● **TASK OBJECTIVE**:
All lines in the material below that hold "reflexivity" should be found and copied.

::: ENTRIES SHOWN :::

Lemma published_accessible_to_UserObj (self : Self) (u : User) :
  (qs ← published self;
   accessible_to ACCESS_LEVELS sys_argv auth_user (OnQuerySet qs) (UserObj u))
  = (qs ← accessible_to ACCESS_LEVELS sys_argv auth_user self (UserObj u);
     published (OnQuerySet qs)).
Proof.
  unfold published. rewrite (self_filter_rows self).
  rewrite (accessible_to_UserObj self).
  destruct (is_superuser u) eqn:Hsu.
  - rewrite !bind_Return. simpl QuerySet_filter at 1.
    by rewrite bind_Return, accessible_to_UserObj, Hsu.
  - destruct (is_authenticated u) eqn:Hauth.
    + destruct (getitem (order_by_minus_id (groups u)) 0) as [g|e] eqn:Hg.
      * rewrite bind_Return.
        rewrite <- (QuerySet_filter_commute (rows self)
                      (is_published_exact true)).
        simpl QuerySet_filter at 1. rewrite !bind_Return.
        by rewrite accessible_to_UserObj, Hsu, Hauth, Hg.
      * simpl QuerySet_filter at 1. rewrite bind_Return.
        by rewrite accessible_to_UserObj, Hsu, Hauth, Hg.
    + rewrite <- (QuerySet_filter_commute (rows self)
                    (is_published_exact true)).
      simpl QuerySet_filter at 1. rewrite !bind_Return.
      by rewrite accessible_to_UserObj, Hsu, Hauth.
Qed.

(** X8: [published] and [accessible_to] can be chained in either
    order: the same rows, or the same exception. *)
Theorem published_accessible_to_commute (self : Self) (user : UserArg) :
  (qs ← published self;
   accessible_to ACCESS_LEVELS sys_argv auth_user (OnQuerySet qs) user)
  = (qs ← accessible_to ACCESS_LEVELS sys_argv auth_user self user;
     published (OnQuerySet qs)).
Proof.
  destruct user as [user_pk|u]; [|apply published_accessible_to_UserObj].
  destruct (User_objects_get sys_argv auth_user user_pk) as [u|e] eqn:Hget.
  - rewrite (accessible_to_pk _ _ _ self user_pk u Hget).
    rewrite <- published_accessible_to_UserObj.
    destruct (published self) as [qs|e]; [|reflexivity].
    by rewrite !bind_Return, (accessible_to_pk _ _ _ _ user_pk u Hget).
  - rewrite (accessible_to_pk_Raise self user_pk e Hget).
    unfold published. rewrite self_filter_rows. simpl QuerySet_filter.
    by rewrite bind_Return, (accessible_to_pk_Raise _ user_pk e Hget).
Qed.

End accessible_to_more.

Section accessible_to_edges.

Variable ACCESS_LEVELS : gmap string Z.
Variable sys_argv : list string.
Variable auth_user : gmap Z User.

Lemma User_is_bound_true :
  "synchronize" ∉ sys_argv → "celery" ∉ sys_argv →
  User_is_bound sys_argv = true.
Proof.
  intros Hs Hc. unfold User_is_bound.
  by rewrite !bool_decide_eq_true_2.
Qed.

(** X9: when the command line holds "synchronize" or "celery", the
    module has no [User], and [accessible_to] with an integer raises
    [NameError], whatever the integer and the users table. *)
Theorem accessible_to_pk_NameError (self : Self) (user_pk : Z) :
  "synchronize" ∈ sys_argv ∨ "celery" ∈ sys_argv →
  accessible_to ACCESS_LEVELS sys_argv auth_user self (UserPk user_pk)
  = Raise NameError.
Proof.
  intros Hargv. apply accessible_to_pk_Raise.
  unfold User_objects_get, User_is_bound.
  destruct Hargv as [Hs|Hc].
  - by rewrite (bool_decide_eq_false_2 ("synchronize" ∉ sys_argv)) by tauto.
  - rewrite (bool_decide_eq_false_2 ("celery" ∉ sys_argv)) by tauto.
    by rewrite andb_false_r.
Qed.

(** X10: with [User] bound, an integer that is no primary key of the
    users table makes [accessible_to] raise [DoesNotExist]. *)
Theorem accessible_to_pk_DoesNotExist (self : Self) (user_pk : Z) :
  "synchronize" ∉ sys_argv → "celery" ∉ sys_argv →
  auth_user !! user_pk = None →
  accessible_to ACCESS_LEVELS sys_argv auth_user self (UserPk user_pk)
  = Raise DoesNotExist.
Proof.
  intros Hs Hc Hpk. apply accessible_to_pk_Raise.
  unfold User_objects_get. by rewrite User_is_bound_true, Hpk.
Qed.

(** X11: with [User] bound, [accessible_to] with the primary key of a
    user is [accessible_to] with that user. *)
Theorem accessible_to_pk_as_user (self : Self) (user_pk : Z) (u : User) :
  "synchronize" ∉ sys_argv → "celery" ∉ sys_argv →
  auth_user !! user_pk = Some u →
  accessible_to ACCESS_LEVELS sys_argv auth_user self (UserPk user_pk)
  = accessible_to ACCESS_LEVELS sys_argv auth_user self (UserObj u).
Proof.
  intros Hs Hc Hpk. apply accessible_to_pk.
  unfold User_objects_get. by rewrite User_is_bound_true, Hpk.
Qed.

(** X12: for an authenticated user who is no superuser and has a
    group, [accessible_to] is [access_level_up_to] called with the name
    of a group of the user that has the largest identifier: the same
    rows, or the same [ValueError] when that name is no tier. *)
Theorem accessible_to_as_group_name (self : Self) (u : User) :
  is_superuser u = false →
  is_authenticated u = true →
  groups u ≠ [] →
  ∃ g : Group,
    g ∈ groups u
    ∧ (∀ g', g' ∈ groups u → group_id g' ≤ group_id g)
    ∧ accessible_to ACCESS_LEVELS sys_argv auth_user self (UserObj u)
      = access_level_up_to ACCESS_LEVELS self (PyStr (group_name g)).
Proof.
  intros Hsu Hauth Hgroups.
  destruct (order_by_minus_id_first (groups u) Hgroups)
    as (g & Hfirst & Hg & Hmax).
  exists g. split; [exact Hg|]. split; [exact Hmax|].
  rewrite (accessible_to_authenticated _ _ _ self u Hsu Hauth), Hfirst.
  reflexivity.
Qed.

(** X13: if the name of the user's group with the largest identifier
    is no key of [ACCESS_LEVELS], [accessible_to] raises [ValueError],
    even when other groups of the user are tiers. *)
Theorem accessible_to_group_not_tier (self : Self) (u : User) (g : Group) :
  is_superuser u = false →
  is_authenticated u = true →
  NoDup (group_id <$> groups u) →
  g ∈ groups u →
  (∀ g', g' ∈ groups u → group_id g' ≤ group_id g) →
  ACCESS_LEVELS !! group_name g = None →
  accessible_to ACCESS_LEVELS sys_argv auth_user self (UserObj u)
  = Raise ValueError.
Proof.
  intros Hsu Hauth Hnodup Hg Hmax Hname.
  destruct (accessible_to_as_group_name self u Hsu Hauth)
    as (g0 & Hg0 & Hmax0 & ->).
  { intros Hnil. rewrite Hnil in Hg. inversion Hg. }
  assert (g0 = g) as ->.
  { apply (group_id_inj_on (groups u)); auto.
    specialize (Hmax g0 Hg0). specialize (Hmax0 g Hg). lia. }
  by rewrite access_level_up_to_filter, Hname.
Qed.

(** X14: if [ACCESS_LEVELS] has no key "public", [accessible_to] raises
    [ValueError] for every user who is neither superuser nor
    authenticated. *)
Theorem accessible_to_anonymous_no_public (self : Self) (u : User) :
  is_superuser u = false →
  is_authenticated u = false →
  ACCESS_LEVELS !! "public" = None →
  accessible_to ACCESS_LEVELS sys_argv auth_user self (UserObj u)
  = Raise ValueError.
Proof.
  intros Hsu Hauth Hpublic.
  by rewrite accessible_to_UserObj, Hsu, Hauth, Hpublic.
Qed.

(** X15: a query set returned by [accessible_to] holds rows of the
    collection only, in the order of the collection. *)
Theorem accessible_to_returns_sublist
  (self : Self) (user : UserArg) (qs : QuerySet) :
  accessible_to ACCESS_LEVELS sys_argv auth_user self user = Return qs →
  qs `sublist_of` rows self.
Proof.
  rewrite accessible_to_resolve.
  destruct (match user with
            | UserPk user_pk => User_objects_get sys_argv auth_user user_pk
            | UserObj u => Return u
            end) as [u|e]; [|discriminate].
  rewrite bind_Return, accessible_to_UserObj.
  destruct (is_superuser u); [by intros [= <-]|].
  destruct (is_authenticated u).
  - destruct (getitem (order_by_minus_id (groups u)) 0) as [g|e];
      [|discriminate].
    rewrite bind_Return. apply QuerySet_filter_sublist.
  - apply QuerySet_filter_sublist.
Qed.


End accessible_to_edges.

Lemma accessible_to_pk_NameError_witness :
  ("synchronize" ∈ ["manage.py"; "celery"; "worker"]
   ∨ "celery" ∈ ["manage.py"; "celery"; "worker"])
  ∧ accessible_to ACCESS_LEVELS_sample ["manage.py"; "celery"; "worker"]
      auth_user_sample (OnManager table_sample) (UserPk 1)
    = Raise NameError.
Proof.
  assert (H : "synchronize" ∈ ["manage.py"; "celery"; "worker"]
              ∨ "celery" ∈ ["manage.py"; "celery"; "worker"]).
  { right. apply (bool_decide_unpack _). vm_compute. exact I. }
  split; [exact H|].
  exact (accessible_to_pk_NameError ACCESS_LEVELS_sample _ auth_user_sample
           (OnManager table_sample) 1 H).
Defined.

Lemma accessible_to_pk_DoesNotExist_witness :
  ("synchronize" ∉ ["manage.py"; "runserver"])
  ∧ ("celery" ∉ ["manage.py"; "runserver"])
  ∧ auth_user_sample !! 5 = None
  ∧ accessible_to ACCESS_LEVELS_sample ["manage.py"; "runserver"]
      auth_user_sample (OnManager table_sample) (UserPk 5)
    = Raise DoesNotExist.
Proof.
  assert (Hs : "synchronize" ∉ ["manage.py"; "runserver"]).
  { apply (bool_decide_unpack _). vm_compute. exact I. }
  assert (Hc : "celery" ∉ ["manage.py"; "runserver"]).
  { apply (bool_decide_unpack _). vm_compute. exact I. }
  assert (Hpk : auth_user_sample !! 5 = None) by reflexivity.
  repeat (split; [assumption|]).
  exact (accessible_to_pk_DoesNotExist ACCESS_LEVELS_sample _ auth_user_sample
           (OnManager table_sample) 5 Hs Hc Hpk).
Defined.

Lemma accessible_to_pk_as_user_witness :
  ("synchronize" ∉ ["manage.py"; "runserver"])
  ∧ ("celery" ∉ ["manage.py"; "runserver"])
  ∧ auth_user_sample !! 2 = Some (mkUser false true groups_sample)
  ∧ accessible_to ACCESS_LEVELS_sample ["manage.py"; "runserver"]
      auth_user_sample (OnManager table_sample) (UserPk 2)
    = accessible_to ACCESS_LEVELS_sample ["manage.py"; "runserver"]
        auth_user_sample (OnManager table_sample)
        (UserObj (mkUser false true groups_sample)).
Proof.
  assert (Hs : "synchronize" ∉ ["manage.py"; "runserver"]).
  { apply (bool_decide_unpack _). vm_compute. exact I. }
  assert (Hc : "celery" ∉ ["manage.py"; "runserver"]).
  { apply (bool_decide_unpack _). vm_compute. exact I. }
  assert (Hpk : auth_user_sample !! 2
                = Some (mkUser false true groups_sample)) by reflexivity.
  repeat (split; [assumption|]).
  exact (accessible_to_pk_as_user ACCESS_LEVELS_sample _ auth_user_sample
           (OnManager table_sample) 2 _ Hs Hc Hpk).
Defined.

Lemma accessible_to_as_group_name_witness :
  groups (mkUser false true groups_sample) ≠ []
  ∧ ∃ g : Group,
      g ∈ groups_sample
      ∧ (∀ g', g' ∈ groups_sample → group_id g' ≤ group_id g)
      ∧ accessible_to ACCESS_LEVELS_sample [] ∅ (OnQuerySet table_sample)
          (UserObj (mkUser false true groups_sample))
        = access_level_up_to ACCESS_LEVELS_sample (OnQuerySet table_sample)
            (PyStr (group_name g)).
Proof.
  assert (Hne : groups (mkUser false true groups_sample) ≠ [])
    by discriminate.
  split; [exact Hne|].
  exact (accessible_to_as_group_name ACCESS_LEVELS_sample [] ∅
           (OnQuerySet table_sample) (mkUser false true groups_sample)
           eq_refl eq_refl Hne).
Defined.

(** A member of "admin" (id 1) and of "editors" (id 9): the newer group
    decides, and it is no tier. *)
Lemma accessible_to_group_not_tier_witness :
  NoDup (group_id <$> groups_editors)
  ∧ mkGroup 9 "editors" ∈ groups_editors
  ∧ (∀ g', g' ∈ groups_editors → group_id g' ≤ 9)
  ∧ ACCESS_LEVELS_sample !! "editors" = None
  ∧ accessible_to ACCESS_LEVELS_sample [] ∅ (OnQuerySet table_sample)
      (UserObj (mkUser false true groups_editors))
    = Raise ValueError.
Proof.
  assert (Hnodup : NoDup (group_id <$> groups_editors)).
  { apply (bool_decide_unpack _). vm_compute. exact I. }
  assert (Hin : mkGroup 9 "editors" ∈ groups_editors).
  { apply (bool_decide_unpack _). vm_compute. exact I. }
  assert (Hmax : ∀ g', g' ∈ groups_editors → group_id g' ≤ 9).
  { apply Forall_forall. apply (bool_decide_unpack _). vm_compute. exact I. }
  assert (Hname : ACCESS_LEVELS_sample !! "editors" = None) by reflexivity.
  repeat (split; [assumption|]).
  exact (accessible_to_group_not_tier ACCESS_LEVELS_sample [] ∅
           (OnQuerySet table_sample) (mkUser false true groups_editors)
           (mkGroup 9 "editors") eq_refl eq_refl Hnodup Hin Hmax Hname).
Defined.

:::
::: ENTRIES SHOWN :::

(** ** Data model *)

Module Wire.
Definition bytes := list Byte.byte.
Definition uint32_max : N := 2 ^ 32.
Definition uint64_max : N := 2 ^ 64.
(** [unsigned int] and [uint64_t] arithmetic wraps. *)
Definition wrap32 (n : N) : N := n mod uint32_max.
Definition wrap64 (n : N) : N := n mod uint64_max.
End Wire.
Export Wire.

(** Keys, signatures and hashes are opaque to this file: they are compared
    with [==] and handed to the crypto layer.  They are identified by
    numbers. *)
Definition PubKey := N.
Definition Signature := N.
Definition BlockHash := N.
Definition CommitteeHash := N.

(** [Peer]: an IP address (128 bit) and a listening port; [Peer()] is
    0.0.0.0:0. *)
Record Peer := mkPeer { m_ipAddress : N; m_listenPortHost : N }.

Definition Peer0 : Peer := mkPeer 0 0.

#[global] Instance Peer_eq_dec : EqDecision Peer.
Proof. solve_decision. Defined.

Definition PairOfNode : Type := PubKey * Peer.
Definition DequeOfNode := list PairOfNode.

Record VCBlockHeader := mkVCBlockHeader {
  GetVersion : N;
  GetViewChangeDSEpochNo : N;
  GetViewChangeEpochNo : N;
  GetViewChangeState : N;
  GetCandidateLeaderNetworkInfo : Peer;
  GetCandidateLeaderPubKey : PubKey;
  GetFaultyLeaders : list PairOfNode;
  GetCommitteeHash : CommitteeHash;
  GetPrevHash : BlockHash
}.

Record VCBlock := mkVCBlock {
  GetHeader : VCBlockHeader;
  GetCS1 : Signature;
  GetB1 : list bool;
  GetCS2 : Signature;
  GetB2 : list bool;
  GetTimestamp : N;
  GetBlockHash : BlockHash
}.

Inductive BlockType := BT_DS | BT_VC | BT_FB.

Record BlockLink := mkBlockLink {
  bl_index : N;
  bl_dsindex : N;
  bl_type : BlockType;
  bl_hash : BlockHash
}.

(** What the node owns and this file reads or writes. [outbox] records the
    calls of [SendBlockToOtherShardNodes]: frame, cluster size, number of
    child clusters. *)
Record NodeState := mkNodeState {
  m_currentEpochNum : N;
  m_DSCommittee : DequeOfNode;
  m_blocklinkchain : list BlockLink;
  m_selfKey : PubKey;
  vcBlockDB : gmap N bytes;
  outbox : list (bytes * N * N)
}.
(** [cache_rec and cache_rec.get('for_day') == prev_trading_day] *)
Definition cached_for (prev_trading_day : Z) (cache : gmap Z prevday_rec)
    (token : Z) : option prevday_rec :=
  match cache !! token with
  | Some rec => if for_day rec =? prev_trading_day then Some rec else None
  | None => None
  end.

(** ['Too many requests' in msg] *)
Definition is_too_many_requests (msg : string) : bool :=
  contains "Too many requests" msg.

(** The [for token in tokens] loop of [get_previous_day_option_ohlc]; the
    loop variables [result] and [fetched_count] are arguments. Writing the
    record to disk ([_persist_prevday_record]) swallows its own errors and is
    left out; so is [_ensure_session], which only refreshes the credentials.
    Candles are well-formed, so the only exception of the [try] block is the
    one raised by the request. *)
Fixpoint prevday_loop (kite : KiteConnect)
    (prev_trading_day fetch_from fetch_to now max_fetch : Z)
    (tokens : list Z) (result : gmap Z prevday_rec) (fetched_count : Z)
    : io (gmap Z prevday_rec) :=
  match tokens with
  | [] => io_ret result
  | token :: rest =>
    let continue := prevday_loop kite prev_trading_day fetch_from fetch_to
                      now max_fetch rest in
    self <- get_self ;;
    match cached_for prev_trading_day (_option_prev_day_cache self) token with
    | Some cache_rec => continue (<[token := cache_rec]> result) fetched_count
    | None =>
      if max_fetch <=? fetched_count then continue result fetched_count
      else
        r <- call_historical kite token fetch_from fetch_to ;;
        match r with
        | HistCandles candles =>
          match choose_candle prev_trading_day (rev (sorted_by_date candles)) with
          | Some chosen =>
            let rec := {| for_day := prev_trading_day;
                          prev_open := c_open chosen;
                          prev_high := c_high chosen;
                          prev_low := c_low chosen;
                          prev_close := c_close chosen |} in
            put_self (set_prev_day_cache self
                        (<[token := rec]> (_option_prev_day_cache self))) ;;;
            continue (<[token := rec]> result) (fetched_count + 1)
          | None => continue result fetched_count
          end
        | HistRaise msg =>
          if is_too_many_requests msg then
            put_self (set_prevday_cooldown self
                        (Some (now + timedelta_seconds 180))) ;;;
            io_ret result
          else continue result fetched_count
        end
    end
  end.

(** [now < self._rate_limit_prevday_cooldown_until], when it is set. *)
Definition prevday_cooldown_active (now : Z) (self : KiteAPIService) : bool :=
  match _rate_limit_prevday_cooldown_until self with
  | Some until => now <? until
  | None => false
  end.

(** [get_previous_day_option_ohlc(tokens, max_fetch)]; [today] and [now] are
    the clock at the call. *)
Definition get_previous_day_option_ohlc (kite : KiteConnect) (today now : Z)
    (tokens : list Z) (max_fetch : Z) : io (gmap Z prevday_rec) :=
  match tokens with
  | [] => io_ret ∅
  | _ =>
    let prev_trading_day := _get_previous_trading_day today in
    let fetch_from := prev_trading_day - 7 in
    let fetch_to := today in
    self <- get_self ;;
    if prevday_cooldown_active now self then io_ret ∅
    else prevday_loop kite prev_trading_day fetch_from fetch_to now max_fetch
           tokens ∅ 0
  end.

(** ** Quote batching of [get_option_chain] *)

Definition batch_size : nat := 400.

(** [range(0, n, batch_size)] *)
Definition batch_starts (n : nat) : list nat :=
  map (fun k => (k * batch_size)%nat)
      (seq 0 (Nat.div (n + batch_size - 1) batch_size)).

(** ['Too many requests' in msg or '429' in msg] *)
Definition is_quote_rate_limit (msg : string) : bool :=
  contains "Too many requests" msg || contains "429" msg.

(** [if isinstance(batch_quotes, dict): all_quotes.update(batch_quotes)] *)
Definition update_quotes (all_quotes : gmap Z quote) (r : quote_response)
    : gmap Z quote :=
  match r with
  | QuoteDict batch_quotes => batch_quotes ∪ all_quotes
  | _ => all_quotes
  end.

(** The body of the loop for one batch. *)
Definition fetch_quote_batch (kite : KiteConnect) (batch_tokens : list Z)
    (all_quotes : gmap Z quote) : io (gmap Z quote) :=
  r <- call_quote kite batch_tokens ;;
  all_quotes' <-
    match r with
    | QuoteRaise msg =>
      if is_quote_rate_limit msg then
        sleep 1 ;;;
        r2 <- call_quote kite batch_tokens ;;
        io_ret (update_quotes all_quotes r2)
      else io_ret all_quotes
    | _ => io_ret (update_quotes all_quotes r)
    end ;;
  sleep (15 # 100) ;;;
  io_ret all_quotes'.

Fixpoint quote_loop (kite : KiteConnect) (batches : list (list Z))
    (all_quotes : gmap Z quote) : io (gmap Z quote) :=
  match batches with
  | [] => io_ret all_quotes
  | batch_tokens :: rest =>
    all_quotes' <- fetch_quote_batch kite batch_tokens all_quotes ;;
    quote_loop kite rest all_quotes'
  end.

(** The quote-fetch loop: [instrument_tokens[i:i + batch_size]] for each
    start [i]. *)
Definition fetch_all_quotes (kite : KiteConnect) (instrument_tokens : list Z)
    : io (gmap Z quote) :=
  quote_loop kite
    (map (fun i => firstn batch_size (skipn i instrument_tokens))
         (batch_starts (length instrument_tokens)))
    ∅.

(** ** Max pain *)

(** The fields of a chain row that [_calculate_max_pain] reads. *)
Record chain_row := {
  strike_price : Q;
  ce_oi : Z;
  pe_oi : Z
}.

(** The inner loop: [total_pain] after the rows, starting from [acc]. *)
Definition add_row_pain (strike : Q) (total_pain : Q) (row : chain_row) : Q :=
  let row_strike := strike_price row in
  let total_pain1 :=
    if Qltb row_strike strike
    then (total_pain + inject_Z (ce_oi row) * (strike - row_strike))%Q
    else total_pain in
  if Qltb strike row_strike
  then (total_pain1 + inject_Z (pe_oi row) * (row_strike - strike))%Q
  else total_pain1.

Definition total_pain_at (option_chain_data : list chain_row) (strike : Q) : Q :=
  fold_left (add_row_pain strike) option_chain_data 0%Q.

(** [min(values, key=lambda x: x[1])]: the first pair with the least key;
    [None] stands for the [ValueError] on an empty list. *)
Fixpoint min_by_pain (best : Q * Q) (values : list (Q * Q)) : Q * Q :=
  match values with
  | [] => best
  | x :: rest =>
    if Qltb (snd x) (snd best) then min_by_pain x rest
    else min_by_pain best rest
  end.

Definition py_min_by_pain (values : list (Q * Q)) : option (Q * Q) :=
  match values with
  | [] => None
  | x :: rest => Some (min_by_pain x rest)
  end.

:::

● **RESPONSE TO THE EXERCISE**:
    destruct (published self) as [qs|e]; [|reflexivity].
  reflexivity.
  assert (Hpk : auth_user_sample !! 5 = None) by reflexivity.
                = Some (mkUser false true groups_sample)) by reflexivity.
  assert (Hname : ACCESS_LEVELS_sample !! "editors" = None) by reflexivity.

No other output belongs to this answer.